Enterprise IT systems are typically refreshed every 3–5 years. OT assets — PLCs, RTUs, DCS controllers, SCADA servers — routinely remain in service for 15–25 years or more. A PLC installed in 2005 running a water treatment process may still be in active service today, running firmware and an embedded OS from the same era. This creates persistent legacy vulnerabilities that cannot be remediated through simple patching and require layered compensating controls instead.
IT security teams deploy patches monthly or on-demand with relatively low risk of service disruption. In OT, every patch must be vendor-qualified for the specific hardware and firmware combination, tested in a staging environment that mirrors production, and applied during a planned maintenance window — sometimes years apart. Applying an unqualified patch to a PLC or DCS controller can break control logic, void warranties, or invalidate safety certifications. Where patching is not feasible, compensating controls (network segmentation, allow-listing, monitoring) must substitute.
IT networks are designed to be internet-connected, accessible, and interoperable. Historically, OT networks were physically isolated — the "air gap" provided security through separation. IT/OT convergence has eroded this boundary in most organisations. Best-practice OT network design now implements the Purdue Model or the zone-and-conduit architecture defined in IEC 62443-3-2: discrete security zones with defined conduits between them, industrial DMZs between OT and IT, and firewalls or data diodes at critical boundaries. Active scanning and penetration testing techniques used in IT security can crash OT devices and must never be applied without specific OT-safe tooling and vendor guidance.

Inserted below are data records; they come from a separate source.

(** What [etree] documents of the functions that [src/xmlenc] calls. *)
Class EtreeLaws `{EtreeI : EtreeOps} : Prop := {
  NewElement_law space tag : has_byte ":" space = false →
    NewElement (space +++ ":" +++ tag) = mkElement space tag [] [];
  CreateAttr_law key value e : ∃ attrs, CreateAttr key value e = set_Attrs attrs e;
  SelectAttr_same key value e : has_byte ":" key = false →
    Attr_Value <$> SelectAttr key (CreateAttr key value e) = Some value;
  SelectAttr_other space key value key' e : has_byte ":" space = false → space ≠ "" →
    has_byte ":" key' = false → key ≠ key' →
    SelectAttr key' (CreateAttr (space +++ ":" +++ key) value e) = SelectAttr key' e;
  SetText_law text e : ∃ data, SetText text e = set_Child data e;
  Text_law text e : Text (SetText text e) = text;
  AddChild_law c e : AddChild c e = set_Child (Child e ++ [TElement c])%list e;
  InsertChildAt_law i c e : (i <= length (Child e))%nat →
    InsertChildAt i c e = set_Child (take i (Child e) ++ TElement c :: drop i (Child e))%list e;
  SelectAttr_children key c e : SelectAttr key (set_Child c e) = SelectAttr key e;
  FindElement_law path e : path ∈ xmlenc_paths →
    FindElement path e = find_steps (Split "/" path) e
}.

(** What the packages [crypto/...] and [encoding/pem] document. *)
Class CipherLaws {W : Type} `{CipherI : CipherOps W} : Prop := {
  block_law c key b : NewCipher c key = Ret () → String.length b = BlockSize c →
    String.length (block_Encrypt c key b) = BlockSize c ∧
    block_Decrypt c key (block_Encrypt c key b) = b;
  gcm_law key nonce text : NewCipher AES key = Ret () → String.length nonce = gcm_NonceSize →
    String.length (gcm_Seal key nonce text) = (String.length text + gcm_Overhead)%nat ∧
    gcm_Open key nonce (gcm_Seal key nonce text) = Ret text;
  oaep_law h key text w w' c : is_rsa_PrivateKey key = true →
    rsa_EncryptOAEP h (Signer_Public key) text w = (w', Ret c) → rsa_DecryptOAEP h key c = Ret text;
  pem_law der :
    pem_Decode ("-----BEGIN CERTIFICATE-----" +++ newline +++ base64_Encode der +++ newline
                +++ "-----END CERTIFICATE-----" +++ newline) = Some der
}.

An IT security incident typically results in data loss, service disruption, or financial and reputational damage. An OT security incident can result in: physical harm to operators and the public; environmental contamination; disruption to critical public services such as water supply, power, or emergency communications; destruction of expensive industrial equipment; and — in extreme cases — mass-casualty events. The Triton/TRISIS attack on a Middle Eastern petrochemical facility in 2017, which targeted Safety Instrumented Systems, demonstrated that nation-state adversaries actively seek to cause physical harm through OT attacks.
IT communicates using standard protocols (TCP/IP, HTTP/S, TLS) with decades of security research, tooling, and built-in encryption and authentication. OT uses legacy industrial protocols — Modbus (1979), DNP3, IEC 60870-5, PROFIBUS — many of which were designed for serial communication in isolated environments with no authentication, encryption, or integrity checking. An adversary on an OT network can often issue commands to PLCs and RTUs without any credential challenge. This requires compensating controls at the network layer and is addressed by modern protocols such as OPC UA (which includes security profiles) and IEC 62351 security extensions for power system protocols.
IT/OT convergence is not a single event — it is a gradual process driven by legitimate business needs. Each step creates value, but also introduces new risk that must be managed.
Business teams need real-time production data. Remote monitoring and vendor access become operational requirements.
Firewalls or VPNs connect OT to enterprise IT. Each connection creates a potential path for adversaries to traverse.
Internet-facing IT systems become a staging ground for pivoting into OT. Legacy OT devices were never designed to resist active network attacks.
A ransomware infection on IT can spread to connected OT — or force operators to shut down OT as a precaution, as in the 2021 Colonial Pipeline incident.
IEC 62443 zone-and-conduit architecture, industrial DMZs, data diodes, and OT-specific monitoring provide structured ways to enable connectivity while managing risk.
Mature organisations build OT-aware security operations that monitor both IT and OT with protocol-aware tooling and OT-specific incident response playbooks.